In the absence of such authority, the world’s defenses against communicable diseases remain a patchwork of unequal and often ineffective national policies. Countries with weaker laws and public health practices have a greater burden of disease and are more likely to export those diseases to other nations. Not even the more developed regions have adequately dealt with this problem. The European Union has managed to institute a single market and currency, yet it has not established laws to ensure a uniform public health system. The relatively strong health policies of Finland and Sweden coexist alongside the weaker policies of Germany and Italy. As long as such disparities in public health laws, surveillance, and disease control strategies continue, so will the inadvertent trade of viral diseases.
Global public health standards
What is needed is the establishment of stringent public health laws and standards that all nations must meet. As the means of transporting viruses around the planet continue to multiply, all countries will have to be prepared to stem the spread of new and exotic diseases such as HIV, dengue fever, and SARS. But they can do that only if they are capable of containing common diseases such as measles, influenza, and hepatitis.
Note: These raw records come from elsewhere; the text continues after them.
(** The consistency check on a fresh patch. *)
Lemma consistent_patched hp (s : snapshot_t) delta ret patch hp' : unique delta ->
  iota_snapshot_create_patch hp s delta [] = (ret, patch, hp') -> ret = RC_OK -> (state_delta_is_consistent patch).1 = true ->
  Forall (fun v => 0 <= v) (patched (sn_state s) delta).*2.
Proof.
  intros Hu E -> Hc. apply create_patch_spec in E; [|done]. destruct E as [[_ ->]|E]; [|done].
  pose proof (is_consistent_spec (patched (sn_state s) delta)) as H. destruct (state_delta_is_consistent _) as [b rest]. cbn in Hc.
  by apply H.
Qed.

(** What applying a consistent delta does to the latest snapshot. *)
Lemma apply_consistent hp (s : snapshot_t) delta index ret s' hp' : ledger_ok (sn_state s) -> delta_ok delta ->
  Forall (fun v => 0 <= v) (patched (sn_state s) delta).*2 -> Z.abs (total delta) < 2 ^ 64 ->
  iota_snapshot_apply_patch hp s delta index = (ret, s', hp') -> ret <> RC_OOM ->
  ledger_ok (sn_state s') /\
  (s' = s /\ ret = RC_SNAPSHOT_INCONSISTENT_PATCH \/
   ret = RC_OK /\ (forall k, balance (sn_state s') k = balance (sn_state s) k + balance delta k) /\
   iota_snapshot_get_index s' = index).
Proof.
  intros Hl [Hu Hb] Hp Ht E Hr. unfold iota_snapshot_apply_patch in E. destruct (Z.eqb_spec (state_delta_sum delta) 0) as [H0|]; cbn [negb] in E.
  2: { injection E as <- <- <-. auto. }
  unfold iota_snapshot_apply_patch_no_lock in E. cbn [put_snapshot_metadata sn_state] in E.
  destruct (state_delta_apply_patch _ _ _) as [[r state] hp1] eqn:Ea. injection E as <- <- <-.
  pose proof (apply_patch_spec _ _ _ _ _ _ (lo_unique _ Hl) (proj1 (balance_range _ Hl)) Hu Hb Ea) as (_ & _ & [->|Hr'] & _); [|done].
  destruct (ledger_step _ _ _ _ _ Hl Hu Hb Hp H0 Ht Ea) as [H1 H2]. cbn. auto.
Qed.

(** What a milestone does to the latest snapshot. *)
Lemma update_snapshot_ledger env lv db hp milestone ret lv' db' hp' has :
  ledger_ok (lv_state lv) ->
  (forall db1 hp1 an delta,
    get_latest_delta env lv db hp [] [] (ms_hash milestone) (lv_index lv) = Some (RC_OK, db1, hp1, an, delta, true) ->
    Z.abs (total delta) < 2 ^ 64) ->
  iota_consensus_ledger_validator_update_snapshot env lv db hp milestone = Some (ret, lv', db', hp', has) -> ret <> RC_OOM ->
  ledger_ok (lv_state lv') /\
  (lv' = lv \/
   exists db1 hp1 an delta,
     get_latest_delta env lv db hp [] [] (ms_hash milestone) (lv_index lv) = Some (RC_OK, db1, hp1, an, delta, true) /\
     ret = RC_OK /\ has = true /\ lv_index lv' = ms_index milestone /\
     (forall k, balance (lv_state lv') k = balance (lv_state lv) k + balance delta k)).
Proof.
  intros Hl Ht E Hr. unfold iota_consensus_ledger_validator_update_snapshot in E.
  destruct (iota_tangle_transaction_load_partial _ _ _ _) as [r0 pack]. destruct (negb _); [by simplify_eq; auto|].
  destruct (num_loaded pack =? 0)%nat; [by simplify_eq; auto|]. destruct (negb _); [by simplify_eq; auto|].
  destruct (negb _); [by simplify_eq; auto|]. fold (lv_index lv) in E.
  destruct (get_latest_delta _ _ _ _ _ _ _ _) as [[[[[[r1 db1] hp1] an] delta] valid]|] eqn:Eg; [|done].
  pose proof (get_latest_delta_ok _ _ _ _ _ _ _ _ _ delta_ok_nil Eg) as Hd. cbn [fst snd] in Hd.
  destruct (bool_decide_reflect (r1 = RC_OK)) as [->|]; cbn [negb] in E; [|by simplify_eq; auto].
  destruct valid; cbn [negb] in E; [|by simplify_eq; auto].
  destruct (iota_snapshot_create_patch _ _ _ _) as [[r2 patch] hp2] eqn:Ec.
  destruct (bool_decide_reflect (r2 = RC_OK)) as [->|]; cbn [negb] in E; [|by simplify_eq; auto].
  destruct (state_delta_is_consistent patch).1 eqn:Eb; [|by simplify_eq; auto].
  destruct (update_snapshot_milestone _ _ _ _ _ _) as [[[r3 db3] hp3]|]; [|done].
  destruct (negb _); [by simplify_eq; auto|].
  destruct (if negb (state_delta_empty delta) then _ else _) as [[r4 db4] hp4]. destruct (negb _); [by simplify_eq; auto|].
  destruct (iota_snapshot_apply_patch _ _ _ _) as [[r5 s5] hp5] eqn:Ea. apply Some_inj in E. simplify_eq.
  destruct (apply_consistent _ _ _ _ _ _ _ Hl Hd (consistent_patched _ _ _ _ _ _ (proj1 Hd) Ec eq_refl Eb) (Ht _ _ _ _ eq_refl) Ea Hr)
    as [H1 [[-> _]|(-> & H2 & H3)]]; (split; [exact H1|]).
  - left. apply put_latest_same.
  - right. exists db1, hp1, an, delta. by split_and!.
Qed.

Lemma update_snapshot_solid env lv db hp milestone ret lv' db' hp' has :
  iota_consensus_ledger_validator_update_snapshot env lv db hp milestone = Some (ret, lv', db', hp', has) ->
  latest_solid_milestone_index lv' = latest_solid_milestone_index lv.
Proof.
  intros E. unfold iota_consensus_ledger_validator_update_snapshot in E.
  destruct (iota_tangle_transaction_load_partial _ _ _ _) as [r0 pack]. destruct (negb _); [by simplify_eq|].
  destruct (num_loaded pack =? 0)%nat; [by simplify_eq|]. do 2 (destruct (negb _); [by simplify_eq|]).
  destruct (get_latest_delta _ _ _ _ _ _ _ _) as [[[[[[r1 db1] hp1] an] delta] valid]|]; [|done].
  do 2 (destruct (negb _); [by simplify_eq|]). destruct (iota_snapshot_create_patch _ _ _ _) as [[r2 patch] hp2].
  destruct (negb _); [by simplify_eq|]. destruct (state_delta_is_consistent patch).1; [|by simplify_eq].
  destruct (update_snapshot_milestone _ _ _ _ _ _) as [[[r3 db3] hp3]|]; [|done]. destruct (negb _); [by simplify_eq|].
  destruct (if negb (state_delta_empty delta) then _ else _) as [[r4 db4] hp4]. destruct (negb _); [by simplify_eq|].
  destruct (iota_snapshot_apply_patch _ _ _ _) as [[r5 s5] hp5]. by simplify_eq.
Qed.

End LedgerTheorems.

(** ** Tips *)

Section Tips.
Context {DB : Type} {SQ : Sqlite DB} {St : Type} {Sp : Sponge St} {SI : SpongeInit St}.
Implicit Types (db : DB) (hp : heap) (hash : hash_t).

(** C13: what accepting a new tip means.  The balances that the tip moves on top of the
    accepted ones leave no address of theirs negative in the latest snapshot, and the
    accepted balances become: for an address that this sum has an entry for, the sum;
    for every other address, what they were. *)
Theorem update_delta_accepts env lv db hp analyzed delta tip db' hp' analyzed' delta' : delta_ok delta ->
  tip ∉ analyzed ->
  iota_consensus_ledger_validator_update_delta env lv db hp analyzed delta tip = Some (RC_OK, db', hp', analyzed', delta', true) ->
  exists hp0 visited db1 hp1 an moved sum,
    get_latest_delta env lv db hp0 visited [] tip (lv_index lv) = Some (RC_OK, db1, hp1, an, moved, true) /\
    (forall k, balance sum k = i64 (balance moved k + balance delta k)) /\
    Forall (fun v => 0 <= v) (patched (lv_state lv) sum).*2 /\
    (forall k, balance delta' k = merged delta sum k).
Proof.
  intros [Hu Hb] Hn E. unfold iota_consensus_ledger_validator_update_delta in E.
  destruct (iota_tangle_transaction_load_partial _ _ _ _) as [r0 pack]. destruct (negb _); [by simplify_eq|].
  destruct (negb _); [by simplify_eq|]. unfold hash243_set_contains in E. rewrite bool_decide_eq_false_2 in E by done.
  destruct (hash243_set_append _ _ _) as [[r1 visited] hp1]. destruct (negb _) in E; [by simplify_eq|]. fold (lv_index lv) in E.
  destruct (get_latest_delta _ _ _ _ _ _ _ _) as [[[[[[r2 db2] hp2] an] moved] valid]|] eqn:Eg; [|done].
  pose proof (get_latest_delta_ok _ _ _ _ _ _ _ _ _ delta_ok_nil Eg) as [Hum Hbm]. cbn [fst snd] in Hum, Hbm.
  destruct (bool_decide_reflect (r2 = RC_OK)) as [->|]; cbn [negb] in E; [|by simplify_eq].
  destruct valid; cbn [negb] in E; [|by simplify_eq].
  destruct (state_delta_apply_patch _ _ _) as [[r3 sum] hp3] eqn:Ea.
  destruct (bool_decide_reflect (r3 = RC_OK)) as [->|]; cbn [negb] in E; [|by simplify_eq].
  apply apply_patch_spec in Ea as (Hus & Hbs & _ & H); [|done..]. destruct (H eq_refl) as [Hsum _].
  destruct (iota_snapshot_create_patch _ _ _ _) as [[r4 patch] hp4] eqn:Ec.
  destruct (bool_decide_reflect (r4 = RC_OK)) as [->|]; cbn [negb] in E; [|by simplify_eq].
  destruct (state_delta_is_consistent patch).1 eqn:Ei; [|by simplify_eq].
  destruct (state_delta_merge_patch _ _ _) as [[r5 delta5] hp5] eqn:Em.
  destruct (bool_decide_reflect (r5 = RC_OK)) as [->|]; cbn [negb] in E; [|by simplify_eq].
  destruct (hash243_set_append _ _ _) as [[r6 an6] hp6]. destruct (negb _); [by simplify_eq|]. apply Some_inj in E. simplify_eq.
  exists hp1, visited, db', hp2, an, moved, sum. split_and!; [done|done| |].
  - exact (consistent_patched _ _ _ _ _ _ Hus Ec eq_refl Ei).
  - by apply merge_patch_spec in Em as [_ Hm].
Qed.
End Tips.

(** ** Three tips *)

Module Sample.
Definition numbered (n : Z) : hash_t := replicate 240 1 ++ [n mod 3 - 1; n / 3 mod 3 - 1; n / 9 mod 3 - 1].

Definition genesis : hash_t := numbered 0.
Definition address_a : hash_t := numbered 1.
Definition address_b : hash_t := numbered 2.
Definition address_c : hash_t := numbered 3.
Definition address_d : hash_t := numbered 4.

Definition part (hash trunk : hash_t) (index : Z) (address : hash_t) (value : Z) : iota_transaction_t :=
  mk_tx (mk_essence address value (replicate 81 0) 1546300800 index 1 (numbered 20))
    (mk_attachment trunk genesis 1546300801 0 3812798742493 (replicate 81 1) (replicate 81 0))
    (mk_consensus hash) (mk_data (replicate NUM_TRITS_SIGNATURE 0)) (mk_metadata 0 true (status_value BUNDLE_VALID) 7)
    (mk_mask 0 0 0 0 0).

(** A bundle that moves ten from one address to another, already found valid. *)
Definition transfer (n : Z) (from to : hash_t) : list iota_transaction_t :=
  [part (numbered n) (numbered (n + 1)) 0 to 10; part (numbered (n + 1)) genesis 1 from (-10)].

(** [a] pays [b]; [b] pays [c]; [b] pays [d] as well. *)
Definition transfers : list iota_transaction_t :=
  transfer 10 address_a address_b ++ transfer 12 address_b address_c ++ transfer 14 address_b address_d.

Definition db : memory_db := mk_memory_db (mk_tables (map row_of transfers) [] []) None.

Definition ledger : state_delta_t := [(address_a, 10); (numbered 21, 2779530283277751)].

Definition snapshot : snapshot_t := mk_snapshot sample_conf ledger (mk_snapshot_metadata genesis 5 1556000000 []).

Definition lv : ledger_validator_t := mk_lv genesis (mk_provider snapshot snapshot) 5 genesis.

Definition env : run_env := mk_env 20 Bundle.Sample.stack sample_tx.

Lemma ledger_holds : ledger_ok (lv_state lv).
Proof. split; [apply (bool_decide_unpack _); vm_compute; exact I|closed_decide|vm_compute; reflexivity]. Qed.
End Sample.


(** The first tip on its own. *)
Lemma update_delta_accepts_witness :
  let tip := Sample.numbered 10 in
  exists db' hp' analyzed' delta',
    iota_consensus_ledger_validator_update_delta (Sp := Iss.ToySponge.sponge) Sample.env Sample.lv Sample.db [] [] [] tip =
      Some (RC_OK, db', hp', analyzed', delta', true) /\
    exists sum, Forall (fun v => 0 <= v) (patched (lv_state Sample.lv) sum).*2 /\ forall k, balance delta' k = merged [] sum k.
Proof.
  intros tip.
  assert (exists db' hp' analyzed' delta',
    iota_consensus_ledger_validator_update_delta (Sp := Iss.ToySponge.sponge) Sample.env Sample.lv Sample.db [] [] [] tip =
      Some (RC_OK, db', hp', analyzed', delta', true)) as (db' & hp' & analyzed' & delta' & E).
  { do 4 eexists. vm_compute. reflexivity. }
  exists db', hp', analyzed', delta'. split; [exact E|].
  destruct (update_delta_accepts _ _ _ _ _ _ _ _ _ _ _ delta_ok_nil (not_elem_of_nil tip) E)
    as (_ & _ & _ & _ & _ & _ & sum & _ & _ & H1 & H2). exists sum. by split.
Defined.

(** The first transfer as a milestone. *)
Definition sample_milestone : iota_milestone_t := mk_milestone 6 (Sample.numbered 10).
Definition unconfirmed_db : memory_db := mk_memory_db (mk_tables (map row_of (Sample.transfer 10 Sample.address_a Sample.address_b)) [] []) None.

Lemma sample_delta :
  match get_latest_delta (Sp := Iss.ToySponge.sponge) Sample.env Sample.lv unconfirmed_db [] [] [] (ms_hash sample_milestone) (lv_index Sample.lv) with
  | Some (_, _, _, _, delta, _) => Z.abs (total delta) < 2 ^ 64
  | None => False
  end.
Proof. vm_compute. reflexivity. Qed.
Countries should have to demonstrate some minimum level of competency in dealing with those ordinary diseases as a prerequisite to full participation in global trade and travel.
Accomplishing that goal would not be easy. Some countries, such as those of the former Soviet Union, are struggling to develop functional bureaucracies and legal systems. Others are plagued by political or economic instability. Even the United States might prove to be a hard sell. An indication of that is the resistance that has greeted efforts to implement model public health laws across all 50 states: laws designed to improve readiness to respond to bioterrorism.
Virtually every United Nations member nation, regardless of the condition of its public health apparatus, is a member of WHO. Although membership requires nations to uphold the agency’s constitution, which is part of international law, many of its laws are vague; they do not specify how countries should ensure public health. In the age of emerging viruses, international public health laws need to be more explicit on issues such as vaccination requirements and the consumption of wild and exotic animals.
Strong economic incentives might be required to convince political and economic leaders that public health is important and that their nations’ trading partners and neighbors are serious about the issue. WTO membership could be contingent on the requirement that countries meet global public health laws and standards. Countries would have to ensure that their exported goods are not contaminated. They would have to certify, for example, that used tires do not contain mosquito eggs or larvae. Countries would also have to eliminate those enormous stockpiles of used tires.
The stakes are high. The social, political, and financial consequences of future emerging viral outbreaks could be even worse than those of the most recent viral scourges. WHO and the WTO have worked together since 1995 to promote international food safety standards. This type of collaboration could help ensure the competency of public health systems across nations and curtail the economic and cultural activities most likely to promote the emergence and spread of disease.